Data to use>
————————
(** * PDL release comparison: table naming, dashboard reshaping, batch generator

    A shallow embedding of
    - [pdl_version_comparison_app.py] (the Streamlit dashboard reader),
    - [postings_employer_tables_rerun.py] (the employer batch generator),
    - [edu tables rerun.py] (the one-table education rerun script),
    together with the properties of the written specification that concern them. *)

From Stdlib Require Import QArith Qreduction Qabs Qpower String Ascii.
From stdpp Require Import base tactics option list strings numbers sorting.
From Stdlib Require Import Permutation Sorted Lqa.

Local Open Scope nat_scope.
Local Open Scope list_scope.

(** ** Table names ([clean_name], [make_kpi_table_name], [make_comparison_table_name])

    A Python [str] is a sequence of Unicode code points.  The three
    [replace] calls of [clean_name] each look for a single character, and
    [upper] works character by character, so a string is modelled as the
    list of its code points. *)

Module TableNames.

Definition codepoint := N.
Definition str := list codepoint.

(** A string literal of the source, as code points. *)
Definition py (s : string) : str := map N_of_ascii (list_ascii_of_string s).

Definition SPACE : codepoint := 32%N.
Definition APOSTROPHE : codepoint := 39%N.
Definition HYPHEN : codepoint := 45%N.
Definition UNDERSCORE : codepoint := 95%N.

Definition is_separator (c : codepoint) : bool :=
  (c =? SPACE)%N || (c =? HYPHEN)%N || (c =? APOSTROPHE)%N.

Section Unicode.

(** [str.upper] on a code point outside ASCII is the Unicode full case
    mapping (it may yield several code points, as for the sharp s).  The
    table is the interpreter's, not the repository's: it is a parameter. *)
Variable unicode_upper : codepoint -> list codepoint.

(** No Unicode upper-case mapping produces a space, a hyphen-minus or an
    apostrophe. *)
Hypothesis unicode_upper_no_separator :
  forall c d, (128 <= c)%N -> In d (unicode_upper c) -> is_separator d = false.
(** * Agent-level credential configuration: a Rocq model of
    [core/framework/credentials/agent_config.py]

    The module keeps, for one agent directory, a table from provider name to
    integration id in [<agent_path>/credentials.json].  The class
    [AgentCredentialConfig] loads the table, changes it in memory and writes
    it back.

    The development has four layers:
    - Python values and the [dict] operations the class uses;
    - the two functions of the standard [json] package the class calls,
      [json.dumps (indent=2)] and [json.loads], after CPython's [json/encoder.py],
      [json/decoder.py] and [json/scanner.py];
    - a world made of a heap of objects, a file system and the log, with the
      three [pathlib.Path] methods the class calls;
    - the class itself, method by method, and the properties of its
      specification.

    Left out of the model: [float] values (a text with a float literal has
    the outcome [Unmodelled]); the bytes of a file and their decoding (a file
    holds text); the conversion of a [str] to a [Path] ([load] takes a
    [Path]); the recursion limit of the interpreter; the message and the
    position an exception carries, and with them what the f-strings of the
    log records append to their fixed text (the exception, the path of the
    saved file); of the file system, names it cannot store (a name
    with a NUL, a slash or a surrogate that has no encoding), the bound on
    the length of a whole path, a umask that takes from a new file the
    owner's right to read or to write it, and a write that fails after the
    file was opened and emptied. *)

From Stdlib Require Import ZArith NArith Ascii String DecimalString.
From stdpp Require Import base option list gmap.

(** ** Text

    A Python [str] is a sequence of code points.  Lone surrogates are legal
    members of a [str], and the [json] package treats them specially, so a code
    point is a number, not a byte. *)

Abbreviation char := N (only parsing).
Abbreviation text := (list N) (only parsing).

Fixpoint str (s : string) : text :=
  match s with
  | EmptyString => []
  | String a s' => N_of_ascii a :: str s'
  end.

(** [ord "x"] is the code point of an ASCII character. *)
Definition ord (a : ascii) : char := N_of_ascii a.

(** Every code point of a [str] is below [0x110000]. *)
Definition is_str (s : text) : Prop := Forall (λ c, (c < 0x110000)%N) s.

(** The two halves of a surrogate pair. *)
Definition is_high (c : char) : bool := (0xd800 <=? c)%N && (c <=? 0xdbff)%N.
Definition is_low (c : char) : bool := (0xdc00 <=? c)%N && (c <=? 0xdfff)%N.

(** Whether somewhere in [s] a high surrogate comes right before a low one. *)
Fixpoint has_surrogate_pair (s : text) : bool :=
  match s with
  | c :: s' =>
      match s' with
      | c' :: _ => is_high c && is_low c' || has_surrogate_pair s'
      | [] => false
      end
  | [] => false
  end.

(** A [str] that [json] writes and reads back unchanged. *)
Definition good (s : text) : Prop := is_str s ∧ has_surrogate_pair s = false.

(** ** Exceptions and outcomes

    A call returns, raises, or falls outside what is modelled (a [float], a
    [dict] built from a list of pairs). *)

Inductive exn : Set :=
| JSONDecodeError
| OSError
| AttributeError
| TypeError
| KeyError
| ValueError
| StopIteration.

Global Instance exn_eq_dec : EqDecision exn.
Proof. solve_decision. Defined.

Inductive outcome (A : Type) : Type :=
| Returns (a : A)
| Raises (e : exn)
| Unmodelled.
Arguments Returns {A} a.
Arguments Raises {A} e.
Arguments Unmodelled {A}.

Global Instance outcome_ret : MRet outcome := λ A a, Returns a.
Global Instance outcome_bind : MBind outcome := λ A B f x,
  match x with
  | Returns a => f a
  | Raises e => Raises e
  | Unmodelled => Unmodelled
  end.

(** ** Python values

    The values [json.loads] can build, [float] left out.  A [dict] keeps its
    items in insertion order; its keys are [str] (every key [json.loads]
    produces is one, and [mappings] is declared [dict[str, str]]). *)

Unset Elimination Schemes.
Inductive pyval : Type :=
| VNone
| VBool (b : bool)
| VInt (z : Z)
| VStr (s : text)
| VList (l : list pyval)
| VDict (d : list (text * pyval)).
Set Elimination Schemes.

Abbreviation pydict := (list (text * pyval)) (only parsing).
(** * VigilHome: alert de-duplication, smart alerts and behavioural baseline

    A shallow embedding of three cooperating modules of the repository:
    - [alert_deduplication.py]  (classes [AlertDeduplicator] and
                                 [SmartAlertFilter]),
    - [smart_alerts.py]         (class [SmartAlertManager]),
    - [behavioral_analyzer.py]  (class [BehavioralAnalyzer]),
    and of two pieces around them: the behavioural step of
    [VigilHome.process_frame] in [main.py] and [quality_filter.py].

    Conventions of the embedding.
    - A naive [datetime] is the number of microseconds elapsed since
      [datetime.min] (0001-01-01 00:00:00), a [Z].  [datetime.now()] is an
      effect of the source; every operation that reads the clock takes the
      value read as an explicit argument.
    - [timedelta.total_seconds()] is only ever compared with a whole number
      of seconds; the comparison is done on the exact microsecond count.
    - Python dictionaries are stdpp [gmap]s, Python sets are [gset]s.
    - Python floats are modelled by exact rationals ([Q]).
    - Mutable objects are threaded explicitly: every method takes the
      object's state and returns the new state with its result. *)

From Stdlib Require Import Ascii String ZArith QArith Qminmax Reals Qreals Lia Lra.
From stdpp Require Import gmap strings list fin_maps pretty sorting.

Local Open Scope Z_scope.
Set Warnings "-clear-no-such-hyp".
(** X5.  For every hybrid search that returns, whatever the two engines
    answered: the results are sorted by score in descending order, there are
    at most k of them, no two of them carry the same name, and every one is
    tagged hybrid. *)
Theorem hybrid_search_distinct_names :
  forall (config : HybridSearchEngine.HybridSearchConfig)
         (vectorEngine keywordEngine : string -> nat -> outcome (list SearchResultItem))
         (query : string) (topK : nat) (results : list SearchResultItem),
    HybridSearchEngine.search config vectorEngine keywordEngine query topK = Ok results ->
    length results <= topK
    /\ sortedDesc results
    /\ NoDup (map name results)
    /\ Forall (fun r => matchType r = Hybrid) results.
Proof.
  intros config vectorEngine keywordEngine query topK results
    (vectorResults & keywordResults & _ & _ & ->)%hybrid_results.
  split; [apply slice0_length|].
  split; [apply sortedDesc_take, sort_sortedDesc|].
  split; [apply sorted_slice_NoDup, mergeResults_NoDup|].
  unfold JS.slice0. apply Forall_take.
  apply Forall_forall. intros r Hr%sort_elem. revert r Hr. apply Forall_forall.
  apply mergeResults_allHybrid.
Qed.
————————
Problem requirements> Please return only the lines above, starting at the line that has "Returns (a : A)" and ending at the line that has "Global Instance outcome_bind", keeping both and leaving each one unchanged.

Output for this task>
| Returns (a : A)
| Raises (e : exn)
| Unmodelled.
Arguments Returns {A} a.
Arguments Raises {A} e.
Arguments Unmodelled {A}.

Global Instance outcome_ret : MRet outcome := λ A a, Returns a.
Global Instance outcome_bind : MBind outcome := λ A B f x,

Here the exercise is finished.